Recent research found indications that cases of moderate to severe selective eating were associated with higher levels of anxiety and depression later in life. Even though the study did not clearly prove that picky eating directly leads to psychological symptoms, it does highlight the importance of identifying and treating eating problems in children to avoid potential problems in later life. The research findings are important as they draw attention to the potential of picky eating being a problem and that it should not be minimized or overlooked by parents or medical professionals when children refuse to eat more than a few foods.

If a parent believes that their child is having more than the average problems being introduced to new foods, it is wise to discuss this with the child’s pediatrician. If they continue to exhibit significant picky eating behaviors over many months, or a year or more, parents should ask for a referral to a feeding clinic. Clinic staff can either offer direction as to how to address feeding issues, or assure parents that their child is within the range of normal eating behavior. Regardless, the child will receive the appropriate guidance and support which will benefit them throughout their life.

Children, who have a diagnosis of attention deficit disorder, autism, or other sensory deficit problems, commonly have more difficulties with eating than their peers. Early intervention is recommended to facilitate their being able to eat a healthy, diverse diet.
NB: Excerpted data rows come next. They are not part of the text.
(** [form] holds the fields by name, the names being ASCII.
    [process_drawn_glyphs] fails in three ways.  What goes wrong with a
    field named [char_x] is not caught and leaves the handler as it is:
    the [AttributeError] of a text field, which cannot be read, the
    decoder's own exception, or the [ValueError] raised for an
    undecodable upload.  Without any such field the answer is 400, and
    a failure of the font generation is answered 500. *)
Theorem process_drawn_glyphs_failures (form : dict str FormValue) (e : exn) :
  NoDup (keys form) ->
  isascii (concat (keys form)) = true ->
  process_drawn_glyphs form = Raise e ->
  (exists x value,
     In (str_of "char_" ++ [x], value) form /\ isalpha x = true
     /\ ((exists text, value = TextField text
                       /\ e = AttributeError "'str' object has no attribute 'read'")
         \/ (exists data, value = UploadFile data
                          /\ (imdecode data = Raise e
                              \/ (imdecode data = Ok None
                                  /\ e = ValueError "Could not decode image data")))))
  \/ (e = HTTPException 400 "No valid character images provided"
      /\ forall x value, In (str_of "char_" ++ [x], value) form -> isalpha x = false)
  \/ (exists detail, e = HTTPException 500 detail).
Proof.
  intros _ _.
  unfold process_drawn_glyphs, Handlers.process_drawn_glyphs.
  fold collect_drawn.
  destruct (collect_drawn form []) as [d|e0] eqn:Ec;
    cbn [mbind result_mbind result_bind].
  - apply collect_drawn_Ok in Ec as (Hkeys & _ & _).
    destruct d as [|kv d].
    + intros [= <-]. right. left. split; [reflexivity|].
      intros x value Hin. destruct (isalpha x) eqn:Ea; [|reflexivity].
      exfalso.
      assert (Hc : lower_char x ∈ keys ([] : dict char Mask)).
      { apply Hkeys. right. exists (str_of "char_" ++ [x]), value.
        split; [exact Hin|]. apply field_char_Some. eauto. }
      inversion Hc.
    + destruct (create_font_from_chars _ _ _) as [[ttf_bytes woff2_bytes]|e1];
        [discriminate|].
      intros [= <-]. right. right. eauto.
  - intros [= <-]. left.
    apply collect_drawn_Raise in Ec as (key & value & c & Hin & Hk & Hb).
    apply field_char_Some in Hk as (x & -> & Ha & ->).
    exists x, value. split; [exact Hin|]. split; [exact Ha|].
    apply field_bitmap_Raise, Hb.
Qed.

End Handlers.

Lemma process_pangram_response_witness :
  chars_found sample_pangram_answer = [97%N]
  /\ NoDup (chars_found sample_pangram_answer).
Proof.
  split; [vm_compute; reflexivity|].
  refine (proj1 (proj2 (process_pangram_response sample_imdecode sample_cvtColor
    sample_blur sample_threshold sample_close square_labelling trace_outer
    trace_rectangle keep_polygon [1%N] (str_of "a") sample_pangram_answer _ _))).
  - reflexivity.
  - vm_compute. reflexivity.
Defined.

Lemma process_pangram_failures_witness :
  exists status detail,
    HTTPException 400 (String.append "Invalid image: " (str_exn empty_buffer))
    = HTTPException status detail
    /\ (status = 400
        /\ (exists e0,
              load_image_from_bytes sample_imdecode (@nil N) = Raise e0
              /\ detail = String.append "Invalid image: " (str_exn e0)
              /\ (sample_imdecode (@nil N) = Raise e0
                  \/ (sample_imdecode (@nil N) = Ok None
                      /\ e0 = ValueError "Could not decode image data")))
        \/ (status = 422 \/ status = 500)
           /\ exists img, sample_imdecode (@nil N) = Ok (Some img))
    /\ (detail = "No characters could be segmented from the image. Try writing larger and with more spacing."%string ->
        get_unique_chars (str_of "a") = []).
Proof.
  refine (process_pangram_failures sample_imdecode sample_cvtColor
    sample_blur sample_threshold sample_close square_labelling trace_outer
    trace_rectangle keep_polygon [] (str_of "a")
    (HTTPException 400 (String.append "Invalid image: " (str_exn empty_buffer))) _ _).
  - reflexivity.
  - reflexivity.
Defined.
(** * obsidian-mindmap: outline parser, serializer, layout and mutation core

    A shallow embedding of [src/markdown-parser.ts] (class [MarkdownParser]),
    of the canvas class [MindmapCanvas] and of the view class [MindmapView],
    together with the properties of the specification that concern them.

    The program works on a mutable graph of [MindmapNodeData] objects that
    reference each other ([children], [parent]).  The embedding keeps that
    graph as an explicit store: a heap of node records indexed by allocation
    order, with object references as addresses. *)

From Stdlib Require Import ZArith NArith QArith Lia Lqa DecimalString DecimalZ.
From stdpp Require Import base option list strings.

Local Open Scope nat_scope.

(** ** JavaScript strings

    A JavaScript string is a sequence of UTF-16 code units; the regular
    expressions of the parser have no [u] flag, so they work on code units as
    well. *)

Abbreviation jschar := N (only parsing).
Abbreviation jsstring := (list N) (only parsing).

Fixpoint lit (s : string) : jsstring :=
  match s with
  | EmptyString => []
  | String a s' => Ascii.N_of_ascii a :: lit s'
  end.

(** [`${n}`] for an integral number below 1e21 in magnitude: plain decimal
    digits, with a leading minus sign for negative numbers. *)
Definition numToString (z : Z) : jsstring :=
  lit (NilEmpty.string_of_int (Z.to_int z)).

(** The characters matched by [\s] and stripped by [String.prototype.trim]:
    WhiteSpace and LineTerminator of ECMAScript. *)
Definition isWhiteSpace (c : jschar) : bool :=
  ((c =? 9) || (c =? 10) || (c =? 11) || (c =? 12) || (c =? 13) || (c =? 32)
   || (c =? 160) || (c =? 5760) || ((8192 <=? c) && (c <=? 8202))
   || (c =? 8232) || (c =? 8233) || (c =? 8239) || (c =? 8287)
   || (c =? 12288) || (c =? 65279))%N.

(** The characters that [.] does not match. *)
Definition isLineTerminator (c : jschar) : bool :=
  ((c =? 10) || (c =? 13) || (c =? 8232) || (c =? 8233))%N.

Definition c_hash : jschar := 35%N.
Definition c_dash : jschar := 45%N.
Definition c_space : jschar := 32%N.
Definition c_tab : jschar := 9%N.
Definition c_newline : jschar := 10%N.
Definition c_lbracket : jschar := 91%N.
Definition c_rbracket : jschar := 93%N.
Definition c_pipe : jschar := 124%N.

Fixpoint dropWhile {A} (p : A -> bool) (l : list A) : list A :=
  match l with
  | [] => []
  | a :: l' => if p a then dropWhile p l' else l
  end.

Fixpoint takeWhile {A} (p : A -> bool) (l : list A) : list A :=
  match l with
  | [] => []
  | a :: l' => if p a then a :: takeWhile p l' else []
  end.

(** [s.trim()] *)
Definition trim (s : jsstring) : jsstring :=
  rev (dropWhile isWhiteSpace (rev (dropWhile isWhiteSpace s))).

(** [s.split(sep)] for a one-character separator: always at least one piece. *)
Fixpoint split (sep : jschar) (s : jsstring) : list jsstring :=
  match s with
  | [] => [[]]
  | c :: s' =>
      if (c =? sep)%N then [] :: split sep s'
      else match split sep s' with
           | [] => [[c]]
           | p :: ps => (c :: p) :: ps
           end
  end.

(** [pieces.join(sep)] *)
Fixpoint join (sep : jschar) (pieces : list jsstring) : jsstring :=
  match pieces with
  | [] => []
  | [p] => p
  | p :: ps => p ++ sep :: join sep ps
  end.

(** ** Regular expressions

    The three regular expressions of the parser are sequences of literal
    characters and of greedily quantified character classes, some of them
    captured, possibly closed by [$].  [exec] is the backtracking matcher
    of ECMAScript on that fragment: a quantified class first takes as many
    characters as it can and gives them back one at a time while the rest of
    the pattern fails. *)
Module Regex.

Inductive cls :=
| Char (c : jschar)      (* a literal character *)
| Space                  (* \s *)
| Dot                    (* . *)
| NotChar (c : jschar).  (* [^c] *)

Definition cls_match (k : cls) (c : jschar) : bool :=
  match k with
  | Char d => (c =? d)%N
  | Space => isWhiteSpace c
  | Dot => negb (isLineTerminator c)
  | NotChar d => negb (c =? d)%N
  end.

Inductive item :=
| Lit (c : jschar)
| Rep (k : cls) (lo : nat) (hi : option nat) (capture : bool)
| Eos. (* $ without the m flag *)

(** The longest prefix of [s] in the class, at most [hi] characters. *)
Fixpoint run (k : cls) (hi : option nat) (s : jsstring) : nat :=
  match hi with
  | Some 0 => 0
  | _ =>
      match s with
      | c :: s' =>
          if cls_match k c then S (run k (pred <$> hi) s') else 0
      | [] => 0
      end
  end.

(** Try the continuation with [n] characters taken, then with [n - 1],
    down to [lo]. *)
Fixpoint backtrack {R} (n lo : nat) (s : jsstring)
    (cont : jsstring -> jsstring -> option R) : option R :=
  if n <? lo then None
  else match cont (take n s) (drop n s) with
       | Some r => Some r
       | None =>
           match n with
           | 0 => None
           | S n' => backtrack n' lo s cont
           end
       end.

(** Match at the start of [s]: the captures in order and what follows the
    match. *)
Fixpoint exec (r : list item) (s : jsstring)
    : option (list jsstring * jsstring) :=
  match r with
  | [] => Some ([], s)
  | Eos :: r' => match s with [] => exec r' s | _ => None end
  | Lit c :: r' =>
      match s with
      | d :: s' => if (d =? c)%N then exec r' s' else None
      | [] => None
      end
  | Rep k lo hi capture :: r' =>
      backtrack (run k hi s) lo s (fun taken rest =>
        match exec r' rest with
        | Some (caps, after) =>
            Some (if capture then taken :: caps else caps, after)
        | None => None
        end)
  end.

(** The first match at or after the start of [s] (a pattern that does not
    begin with [^]). *)
Fixpoint search (r : list item) (s : jsstring)
    : option (list jsstring * jsstring) :=
  match exec r s with
  | Some m => Some m
  | None => match s with [] => None | _ :: s' => search r s' end
  end.

End Regex.

(** The header pattern, [^ (#{1,6}) \s+ (.+) $] (written with spaces between
    its parts). *)
Definition headerRegex : list Regex.item :=
  [Regex.Rep (Regex.Char c_hash) 1 (Some 6) true;
   Regex.Rep Regex.Space 1 None false;
   Regex.Rep Regex.Dot 1 None true;
   Regex.Eos].

(** The list pattern, [^ ( \s* ) - \s+ (.+) $]. *)
Definition listRegex : list Regex.item :=
  [Regex.Rep Regex.Space 0 None true;
   Regex.Lit c_dash;
   Regex.Rep Regex.Space 1 None false;
   Regex.Rep Regex.Dot 1 None true;
   Regex.Eos].

(** The wikilink pattern, [\[ \[ ( [^\]]+ ) \] \]] with the [g] flag. *)
Definition wikilinkRegex : list Regex.item :=
  [Regex.Lit c_lbracket; Regex.Lit c_lbracket;
   Regex.Rep (Regex.NotChar c_rbracket) 1 None true;
   Regex.Lit c_rbracket; Regex.Lit c_rbracket].

(** ** Nodes and the object store *)

(** [type: 'header' | 'list'] *)
Inductive NodeType := header | listItem.

(** [color?: 'red' | 'blue' | 'green' | 'orange' | 'purple' | 'default'] *)
Inductive Color := red | blue | green | orange | purple | defaultColor.

(** An object reference: the index of the object in the store. *)
Abbreviation addr := nat (only parsing).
Did You Know? Did you know that all calories are not created equal? Since we have become aware of the number of calories in foods it has been thought that body weight directly relates to the number of calories consumed. However, the National Institutes of Health recently tested the hypothesis that all calories are not equal by conducting a study comparing low-fat diets with low-carbohydrate diets of the same calorie density. What was found was that the low-fat diet beat the low-carb diet by weight loss even though the calories consumed were the same. Participants in the study lost 463 grams of weight on the low-fat diet and only 245 grams on the low-carb diet. Extrapolating the research findings using a low-fat diet could lead to the loss of 6 pounds more, over a 6 month period, than using a low-carb diet.